# [EXERCISE REQUIREMENTS]
Of the lines in the data below, count the ones holding the string "None", and answer with that number only.

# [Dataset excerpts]
-*-

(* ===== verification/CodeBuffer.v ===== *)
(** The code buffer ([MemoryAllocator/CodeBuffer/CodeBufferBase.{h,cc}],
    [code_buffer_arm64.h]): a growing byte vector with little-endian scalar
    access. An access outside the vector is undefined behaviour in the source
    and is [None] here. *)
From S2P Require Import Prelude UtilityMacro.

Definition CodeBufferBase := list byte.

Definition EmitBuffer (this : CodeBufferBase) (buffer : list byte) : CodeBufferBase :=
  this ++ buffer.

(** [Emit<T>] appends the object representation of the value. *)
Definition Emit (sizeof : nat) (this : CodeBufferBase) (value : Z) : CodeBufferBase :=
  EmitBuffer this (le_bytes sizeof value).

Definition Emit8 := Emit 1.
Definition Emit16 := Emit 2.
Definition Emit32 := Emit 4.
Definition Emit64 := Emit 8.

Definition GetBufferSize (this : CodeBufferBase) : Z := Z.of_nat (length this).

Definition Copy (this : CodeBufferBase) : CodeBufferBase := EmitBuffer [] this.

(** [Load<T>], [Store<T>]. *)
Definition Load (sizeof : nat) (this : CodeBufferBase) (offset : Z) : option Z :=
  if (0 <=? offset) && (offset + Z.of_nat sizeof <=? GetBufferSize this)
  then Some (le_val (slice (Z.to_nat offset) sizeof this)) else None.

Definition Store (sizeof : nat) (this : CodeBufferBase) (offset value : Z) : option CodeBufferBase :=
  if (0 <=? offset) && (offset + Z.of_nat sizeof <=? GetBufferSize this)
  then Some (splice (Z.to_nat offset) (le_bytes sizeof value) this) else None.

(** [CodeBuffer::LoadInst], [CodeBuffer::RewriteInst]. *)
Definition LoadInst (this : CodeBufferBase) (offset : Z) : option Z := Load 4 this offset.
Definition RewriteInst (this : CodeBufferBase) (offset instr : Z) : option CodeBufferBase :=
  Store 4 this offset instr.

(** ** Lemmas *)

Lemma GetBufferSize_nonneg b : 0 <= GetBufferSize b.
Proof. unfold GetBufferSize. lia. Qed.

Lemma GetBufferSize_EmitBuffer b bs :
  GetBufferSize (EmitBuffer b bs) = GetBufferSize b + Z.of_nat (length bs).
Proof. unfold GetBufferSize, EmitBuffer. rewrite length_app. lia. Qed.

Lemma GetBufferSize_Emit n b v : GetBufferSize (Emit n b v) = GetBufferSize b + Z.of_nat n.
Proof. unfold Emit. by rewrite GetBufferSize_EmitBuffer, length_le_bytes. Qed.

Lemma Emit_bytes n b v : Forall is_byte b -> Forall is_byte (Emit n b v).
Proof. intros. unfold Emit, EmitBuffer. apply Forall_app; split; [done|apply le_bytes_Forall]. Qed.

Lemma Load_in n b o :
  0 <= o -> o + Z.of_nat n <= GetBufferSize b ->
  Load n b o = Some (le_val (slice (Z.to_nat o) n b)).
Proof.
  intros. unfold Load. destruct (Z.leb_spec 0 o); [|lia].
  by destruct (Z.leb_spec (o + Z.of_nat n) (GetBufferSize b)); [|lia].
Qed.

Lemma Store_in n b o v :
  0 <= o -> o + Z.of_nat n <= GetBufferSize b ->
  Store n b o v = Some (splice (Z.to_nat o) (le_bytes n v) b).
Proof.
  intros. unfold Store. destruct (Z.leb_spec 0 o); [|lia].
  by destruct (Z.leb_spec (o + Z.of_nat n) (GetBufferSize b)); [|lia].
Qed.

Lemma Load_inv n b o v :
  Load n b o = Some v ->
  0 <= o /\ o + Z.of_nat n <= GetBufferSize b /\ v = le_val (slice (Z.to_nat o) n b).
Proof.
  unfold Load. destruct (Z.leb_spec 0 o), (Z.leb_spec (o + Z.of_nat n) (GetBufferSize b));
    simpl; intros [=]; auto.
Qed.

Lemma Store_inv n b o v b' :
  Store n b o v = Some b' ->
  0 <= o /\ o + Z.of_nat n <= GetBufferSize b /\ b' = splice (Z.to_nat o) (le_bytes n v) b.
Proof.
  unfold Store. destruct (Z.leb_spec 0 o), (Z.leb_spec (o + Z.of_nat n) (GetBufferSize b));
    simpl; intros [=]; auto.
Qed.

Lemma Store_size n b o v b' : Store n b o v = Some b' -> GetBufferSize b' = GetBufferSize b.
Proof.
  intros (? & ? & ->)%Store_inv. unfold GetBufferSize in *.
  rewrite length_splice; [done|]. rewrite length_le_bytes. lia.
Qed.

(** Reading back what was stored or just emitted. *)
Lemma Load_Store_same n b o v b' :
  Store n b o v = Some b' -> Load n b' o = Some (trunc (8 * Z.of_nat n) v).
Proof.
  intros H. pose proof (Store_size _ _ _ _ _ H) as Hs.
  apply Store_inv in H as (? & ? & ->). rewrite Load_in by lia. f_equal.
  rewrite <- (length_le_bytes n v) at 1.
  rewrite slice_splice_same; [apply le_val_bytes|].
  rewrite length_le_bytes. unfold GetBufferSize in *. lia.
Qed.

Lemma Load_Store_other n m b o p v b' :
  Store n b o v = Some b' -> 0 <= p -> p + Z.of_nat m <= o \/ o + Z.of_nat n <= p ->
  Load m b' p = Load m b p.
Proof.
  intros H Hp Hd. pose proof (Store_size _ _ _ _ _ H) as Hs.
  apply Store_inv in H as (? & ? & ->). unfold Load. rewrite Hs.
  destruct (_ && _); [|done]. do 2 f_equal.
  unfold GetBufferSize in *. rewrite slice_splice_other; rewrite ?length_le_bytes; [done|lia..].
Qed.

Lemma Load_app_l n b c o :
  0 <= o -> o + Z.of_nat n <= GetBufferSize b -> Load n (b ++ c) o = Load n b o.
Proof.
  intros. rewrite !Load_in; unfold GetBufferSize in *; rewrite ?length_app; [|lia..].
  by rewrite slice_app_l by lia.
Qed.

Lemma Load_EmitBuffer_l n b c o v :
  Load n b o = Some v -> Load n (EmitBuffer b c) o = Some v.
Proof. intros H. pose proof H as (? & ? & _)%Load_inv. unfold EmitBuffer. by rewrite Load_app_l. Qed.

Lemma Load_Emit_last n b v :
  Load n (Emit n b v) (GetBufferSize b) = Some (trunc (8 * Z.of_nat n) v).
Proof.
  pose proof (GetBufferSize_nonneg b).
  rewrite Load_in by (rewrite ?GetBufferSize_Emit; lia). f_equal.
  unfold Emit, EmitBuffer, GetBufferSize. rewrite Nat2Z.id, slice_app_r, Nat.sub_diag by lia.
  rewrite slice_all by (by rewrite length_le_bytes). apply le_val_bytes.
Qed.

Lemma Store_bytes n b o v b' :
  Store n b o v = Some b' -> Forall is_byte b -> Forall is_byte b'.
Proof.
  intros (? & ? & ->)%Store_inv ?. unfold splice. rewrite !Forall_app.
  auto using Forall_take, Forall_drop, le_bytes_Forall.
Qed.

-*-

# [SOLUTION FOR THIS PROBLEM]
3